(* ===== verification/FsTx.v ===== *)
(** * The state of an operation of the file system

    [tx V ks H m f]: in the middle of an operation that began with [D] on the
    disk, the blocks read as [V], the log lists the blocks [ks], the thread has the
    blocks of [H] locked in the buffers it names, and [m] is the memory beside
    buffers and log.  The rules for the steps of [fs.c] on it. *)

From stdpp Require Import base list gmap strings.
From Stdlib Require Import ZArith Lia.
From S2P Require Import Prelude KString KernelBase Proc FsBase FsLogic Bio BioFacts BioCache BioSpecs Log LogFacts LogTheorems LogTx Fs.

Open Scope Z_scope.

(** The blocks in the log after the blocks [js] were written. *)
Definition log_adds (js ks : list Z) : list Z := fold_left (fun ks j => log_add j ks) js ks.

Lemma log_adds_in js ks k : k ∈ log_adds js ks <-> k ∈ ks \/ k ∈ js.
Proof.
  unfold log_adds. revert ks. induction js as [|j js IH]; intros ks; cbn [fold_left]; [set_solver|].
  rewrite IH, log_add_in. set_solver.
Qed.

Lemma length_log_add j ks : (length (log_add j ks) <= length ks + 1)%nat.
Proof. unfold log_add. destruct (decide _); rewrite ?length_app; simpl; lia. Qed.

Lemma log_add_incl j ks k : k ∈ ks -> k ∈ log_add j ks.
Proof. rewrite log_add_in. auto. Qed.

Lemma log_add_self j ks : j ∈ log_add j ks.
Proof. rewrite log_add_in. auto. Qed.

#[export] Hint Resolve log_add_incl log_add_self : fs.

(** The references the operation has to block [k]. *)
Definition uses (ks : list Z) (H : gmap Z nat) (k : Z) : nat :=
  (if decide (k ∈ ks) then 1 else 0) + (match H !! k with Some _ => 1 | None => 0 end).

Definition uses_ok (P : gmap Z (nat * nat)) (ks : list Z) (H : gmap Z nat) : Prop := forall k,
  match P !! k with
  | Some (b, n) => n = uses ks H k /\ (0 < n)%nat /\ (forall b', H !! k = Some b' -> b' = b)
  | None => uses ks H k = 0%nat
  end.

Lemma uses_in ks H k : k ∈ ks -> uses ks H k = S (match H !! k with Some _ => 1 | None => 0 end).
Proof. intros Hk. unfold uses. by rewrite decide_True. Qed.

Lemma uses_le ks H k : (uses ks H k <= 2)%nat.
Proof. unfold uses. destruct (decide _), (H !! k); lia. Qed.

Lemma size_list_le (ks : list Z) : (size (list_to_set ks : gset Z) <= length ks)%nat.
Proof.
  induction ks as [|k ks IH]; simpl; [done|]. rewrite size_union_alt, size_singleton.
  assert (size (list_to_set ks ∖ {[k]} : gset Z) <= size (list_to_set ks : gset Z))%nat; [|lia]. apply subseteq_size. set_solver.
Qed.

Lemma uses_size P ks H : uses_ok P ks H -> (size P <= length ks + size H)%nat.
Proof.
  intros HP. rewrite <- (size_dom P). transitivity (size (list_to_set ks ∪ dom H : gset Z)).
  - apply subseteq_size. intros k [[b n] Hk]%elem_of_dom. specialize (HP k). rewrite Hk in HP.
    destruct HP as (-> & Hn & _). rewrite elem_of_union, elem_of_list_to_set, elem_of_dom.
    unfold uses in Hn. destruct (decide (k ∈ ks)); [by left|right]. destruct (H !! k); [eauto|lia].
  - rewrite size_union_alt, <- (size_dom H). pose proof (size_list_le ks).
    assert (size (dom H ∖ list_to_set ks) <= size (dom H))%nat; [|lia]. apply subseteq_size. set_solver.
Qed.

Section Tx.

Context {mem : Type} {cfg : config} {svc : services mem} {sym : symbols}.
Context {hfs : has_fs mem} {drv : disk_driver mem}.
Variable fuel : nat.
Variable R : kst mem -> kst mem -> Prop.
Context {dok : driver_ok mem R}.
Variable C : blocks -> Prop.
Variable me : nat.
Variable pid : Z.
Variable start dev : Z.
Hypothesis Hstart : 0 <= start /\ start + Z.of_nat LOGBLOCKS < 2 ^ 31.
Variable D : blocks.
Variable out ncom : Z.
Abbreviation fsp := (fsp R C me pid).
Implicit Types (V : blocks) (H : gmap Z nat) (ks : list Z) (m : fsmem).

Definition tx V ks H m (f : fsst) : Prop := exists P lg,
  view dev pid V D P ((fun _ => true) <$> H) (set_m_log lg m) f /\
  log_ok start dev (set_m_log lg m) ks /\
  (l_outstanding lg = out /\ l_committing lg = 0 /\ l_ncommit lg = ncom) /\
  uses_ok P ks H /\
  (forall k, V k = D k \/ k ∈ ks \/ is_Some (H !! k)).

#[export] Instance tx_proper : Proper (pointwise_relation Z eq ==> eq ==> eq ==> eq ==> eq ==> iff) tx.
Proof.
  assert (HP : forall V V' ks H m f, (forall k, V k = V' k) -> tx V ks H m f -> tx V' ks H m f).
  { intros V V' ks H m f HV (P & lg & Hv & Hlo & Ho & Hu & HD). exists P, lg. split_and!;
      [by eapply view_val|exact Hlo|apply Ho..|exact Hu|]. intros k. rewrite <- HV. apply HD. }
  intros V V' HV ks ? <- H ? <- m ? <- f ? <-. split; apply HP; intros k; [|symmetry]; apply HV.
Qed.

Lemma tx_mem V ks H m f : tx V ks H m f -> exists lg, f_mem f = set_m_log lg m.
Proof. intros (P & lg & (_ & Hm & _) & _). eauto. Qed.

(** A block nobody has locked is in the log or as it is on disk. *)
Lemma tx_clean V ks H m f k : tx V ks H m f -> H !! k = None -> k ∈ ks \/ V k = D k.
Proof. intros (P & lg & _ & _ & _ & _ & HD) HH. destruct (HD k) as [|[|[b Hb]]]; auto. congruence. Qed.

(** The memory of the inodes and of [sb] may be changed at will. *)
Lemma tx_set_mem V ks H m f (g : fsmem -> fsmem) : tx V ks H m f ->
  (forall lg m, g (set_m_log lg m) = set_m_log lg (g m)) -> tx V ks H (g m) (set_f_mem (g (f_mem f)) f).
Proof.
  intros (P & lg & (H1 & H2 & H3) & Hlo & Ho & Hu & HD) Hg. exists P, lg.
  split_and!; [|by destruct Hlo; split|apply Ho..|done|done].
  split_and!; [done| |done]. cbn [f_mem set_f_mem]. by rewrite H2, Hg.
Qed.

Lemma tx_getsb {A} V ks H m f (g : superblock -> A) L (Q : A -> list lockid -> fsst -> Prop) :
  tx V ks H m f -> Q (g (m_sb m)) L f -> fsp (getsb g) L f Q.
Proof. intros (lg & E)%tx_mem HQ. unfold getsb. fs_step. by rewrite E. Qed.

Lemma tx_geti V ks H m f i x L (Q : inode -> list lockid -> fsst -> Prop) :
  tx V ks H m f -> m_itable m !! i = Some x -> Q x L f -> fsp (geti i) L f Q.
Proof. intros (lg & E)%tx_mem Hi HQ. eapply fsp_geti; [by rewrite E|done]. Qed.

(** The inode at [i] replaced by [x]. *)
Definition put_inode (i : nat) (x : inode) (m : fsmem) : fsmem := set_m_itable (<[i := x]> (m_itable m)) m.

Lemma tx_seti V ks H m f i g x L (Q : unit -> list lockid -> fsst -> Prop) :
  tx V ks H m f -> m_itable m !! i = Some x ->
  (forall f', tx V ks H (put_inode i (g x) m) f' -> Q tt L f') -> fsp (seti i g) L f Q.
Proof.
  intros Ht Hi HQ. destruct (tx_mem _ _ _ _ _ Ht) as (lg & E). eapply fsp_seti; [by rewrite E|].
  apply HQ. by apply (tx_set_mem V ks H m f (put_inode i (g x))).
Qed.

(** Two states of the references: one block taken or dropped. *)
Lemma uses_take P ks H k b n : uses_ok P ks H -> H !! k = None -> n = uses ks H k ->
  (forall j n, P !! k = Some (j, n) -> j = b) -> uses_ok (<[k := (b, S n)]> P) ks (<[k := b]> H).
Proof.
  intros HP HH -> Hj k'. destruct (decide (k' = k)) as [->|Hne].
  - rewrite lookup_insert_eq. unfold uses. rewrite lookup_insert_eq, HH. split_and!; [lia|lia|congruence].
  - specialize (HP k'). unfold uses in *. by rewrite !lookup_insert_ne by done.
Qed.

Lemma uses_drop P ks H k b n : uses_ok P ks H -> P !! k = Some (b, S n) -> H !! k = Some b ->
  uses_ok (match n with O => delete k P | S _ => <[k := (b, n)]> P end) ks (delete k H).
Proof.
  intros HP HPk HH k'. pose proof (HP k) as Hk. rewrite HPk in Hk. destruct Hk as (Hn & _ & _).
  unfold uses in Hn. rewrite HH in Hn. specialize (HP k'). unfold uses in *. destruct (decide (k' = k)) as [->|Hne].
  - rewrite lookup_delete_eq. destruct n; [rewrite lookup_delete_eq; lia|].
    rewrite lookup_insert_eq. split_and!; [lia|lia|done].
  - rewrite lookup_delete_ne by done. destruct n; [by rewrite lookup_delete_ne|by rewrite lookup_insert_ne].
Qed.

Lemma uses_refs P ks H k : uses_ok P ks H -> refs P k = uses ks H k.
Proof. intros HP. specialize (HP k). unfold refs. destruct (P !! k) as [[b n]|]; [by destruct HP|done]. Qed.

Lemma uses_held P ks H k b : uses_ok P ks H -> H !! k = Some b ->
  exists n, P !! k = Some (b, S n) /\ S n = uses ks H k /\ ((fun _ : nat => true) <$> H) !! k = Some true.
Proof.
  intros HP HH. specialize (HP k). assert (Hu : (0 < uses ks H k)%nat) by (unfold uses; rewrite HH; lia).
  destruct (P !! k) as [[b' n]|]; [|lia]. destruct HP as (-> & Hn & Hb). rewrite (Hb b HH).
  destruct (uses ks H k) as [|n] eqn:E; [lia|]. exists n. by rewrite lookup_fmap, HH.
Qed.

Lemma tx_bread V ks H m f k (Q : nat -> list lockid -> fsst -> Prop) :
  tx V ks H m f -> C D -> H !! k = None -> (length ks + size H < NBUF)%nat ->
  (forall b f', tx V ks (<[k := b]> H) m f' -> Q b [] f') -> fsp (bread fuel dev k) [] f Q.
Proof.
  intros (P & lg & Hv & Hlo & Ho & Hu & HD) HC HH Hroom HQ. pose proof (uses_size _ _ _ Hu).
  pose proof (uses_le ks H k). pose proof (uses_refs _ _ _ k Hu) as Hr.
  eapply (v_bread fuel R C); [done|done|by rewrite lookup_fmap, HH|rewrite Hr; lia|right; lia|].
  intros b f' Hj Hv'. apply HQ. eexists _, lg. split_and!; [|exact Hlo|apply Ho..| |].
  - rewrite fmap_insert. exact Hv'.
  - apply uses_take; done.
  - intros k'. destruct (HD k') as [?|[?|[b' Hb']]]; [auto|auto|]. right; right. destruct (decide (k' = k)) as [->|?].
    + congruence.
    + rewrite lookup_insert_ne by done. eauto.
Qed.

Lemma tx_getdata V ks H m f k b L (Q : list Z -> list lockid -> fsst -> Prop) :
  tx V ks H m f -> H !! k = Some b -> Q (V k) L f -> fsp (getdata b) L f Q.
Proof.
  intros (P & lg & Hv & Hlo & Ho & Hu & HD) HH HQ. destruct (uses_held _ _ _ _ _ Hu HH) as (n & HP & _ & HK).
  unfold getdata. fs_step. eapply v_data; [exact Hv|exact HP|exact HK|]. intros x Hx _. fs_step. by rewrite Hx.
Qed.

Lemma tx_setdata V ks H m f k b g L (Q : unit -> list lockid -> fsst -> Prop) :
  tx V ks H m f -> H !! k = Some b -> (forall f', tx (upd V k (g (V k))) ks H m f' -> Q tt L f') ->
  fsp (setdata b g) L f Q.
Proof.
  intros (P & lg & Hv & Hlo & Ho & Hu & HD) HH HQ. destruct (uses_held _ _ _ _ _ Hu HH) as (n & HP & _ & HK).
  unfold setdata. eapply v_set_data; [exact Hv|exact HP|exact HK|]. intros f' Hv'. apply HQ. exists P, lg.
  split_and!; [exact Hv'|exact Hlo|apply Ho..|exact Hu|]. intros k'. destruct (decide (k' = k)) as [->|?]; [eauto|].
  rewrite upd_ne by done. auto.
Qed.

Lemma uses_log P ks H k b n : uses_ok P ks H -> P !! k = Some (b, n) -> H !! k = Some b ->
  uses_ok (if decide (k ∈ ks) then P else <[k := (b, S n)]> P) (log_add k ks) H.
Proof.
  intros HP HPk HH. unfold log_add. destruct (decide (k ∈ ks)) as [Hin|Hin]; [done|].
  pose proof (HP k) as Hk. rewrite HPk in Hk. destruct Hk as (Hn & _ & _). unfold uses in Hn.
  rewrite HH, decide_False in Hn by done. intros k'. destruct (decide (k' = k)) as [->|Hne].
  - rewrite lookup_insert_eq. unfold uses. rewrite HH, decide_True by set_solver. split_and!; [lia|lia|congruence].
  - specialize (HP k'). rewrite lookup_insert_ne by done. unfold uses in *.
    destruct (decide (k' ∈ ks)), (decide (k' ∈ ks ++ [k])); try done; set_solver.
Qed.

Lemma tx_log_write V ks H m f k b (Q : unit -> list lockid -> fsst -> Prop) :
  tx V ks H m f -> H !! k = Some b -> 0 <= k < 2 ^ 32 -> ~ in_log start k -> (length ks < LOGBLOCKS)%nat -> 1 <= out ->
  (forall f', tx V (log_add k ks) H m f' -> Q tt [] f') -> fsp (log_write b) [] f Q.
Proof.
  intros (P & lg & Hv & Hlo & (Ho & Hc & Hn) & Hu & HD) HH Hk Hl Hroom Hout HQ.
  destruct (uses_held _ _ _ _ _ Hu HH) as (n & HP & En & HK). pose proof (uses_le ks H k).
  eapply (v_log_write R C me pid start dev Hstart V D P _ (set_m_log lg m) ks f k b (S n));
    [exact Hv|exact Hlo|exact HP|exact HK|lia|done|done|done|cbn [m_log set_m_log]; lia|].
  intros lg' f' Hlo' (Ho' & Hc' & Hn' & Hx) Hv'. apply HQ. unfold only_log in Hx.
  eexists _, (m_log lg'). change (set_m_log (m_log lg') m) with (set_m_log (m_log lg') (set_m_log lg m)). rewrite <- Hx.
  split_and!; [exact Hv'|exact Hlo'|cbn [m_log set_m_log] in *; congruence..|by apply uses_log|].
  intros k'. destruct (HD k') as [?|[?|?]]; auto with fs.
Qed.

Lemma tx_brelse V ks H m f k b (Q : unit -> list lockid -> fsst -> Prop) :
  tx V ks H m f -> H !! k = Some b -> (k ∈ ks \/ V k = D k) ->
  (forall f', tx V ks (delete k H) m f' -> Q tt [] f') -> fsp (brelse b) [] f Q.
Proof.
  intros (P & lg & Hv & Hlo & Ho & Hu & HD) HH Hk HQ. destruct (uses_held _ _ _ _ _ Hu HH) as (n & HP & En & HK).
  eapply (v_brelse R C me dev pid _ _ _ _ _ _ k b n); [exact Hv|exact HP|exact HK| |].
  { intros ->. destruct Hk as [Hk|Hk]; [|done]. rewrite (uses_in ks H k Hk), HH in En. lia. }
  intros f' Hv'. apply HQ. eexists _, lg. split_and!; [|exact Hlo|apply Ho..|by apply uses_drop|].
  - rewrite fmap_delete. exact Hv'.
  - intros k'. destruct (decide (k' = k)) as [->|?]; [destruct Hk; auto|]. rewrite lookup_delete_ne by done. auto.
Qed.

End Tx.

++++++++++

▶ _What is expected_
Everything from the line with "Lemma uses_held P" through the line with "destruct (P !! k) as [[b'" should be written out exactly as it appears above, end lines included, and nothing outside that range.

▶ _Written response_
Lemma uses_held P ks H k b : uses_ok P ks H -> H !! k = Some b ->
  exists n, P !! k = Some (b, S n) /\ S n = uses ks H k /\ ((fun _ : nat => true) <$> H) !! k = Some true.
Proof.
  intros HP HH. specialize (HP k). assert (Hu : (0 < uses ks H k)%nat) by (unfold uses; rewrite HH; lia).
  destruct (P !! k) as [[b' n]|]; [|lia]. destruct HP as (-> & Hn & Hb). rewrite (Hb b HH).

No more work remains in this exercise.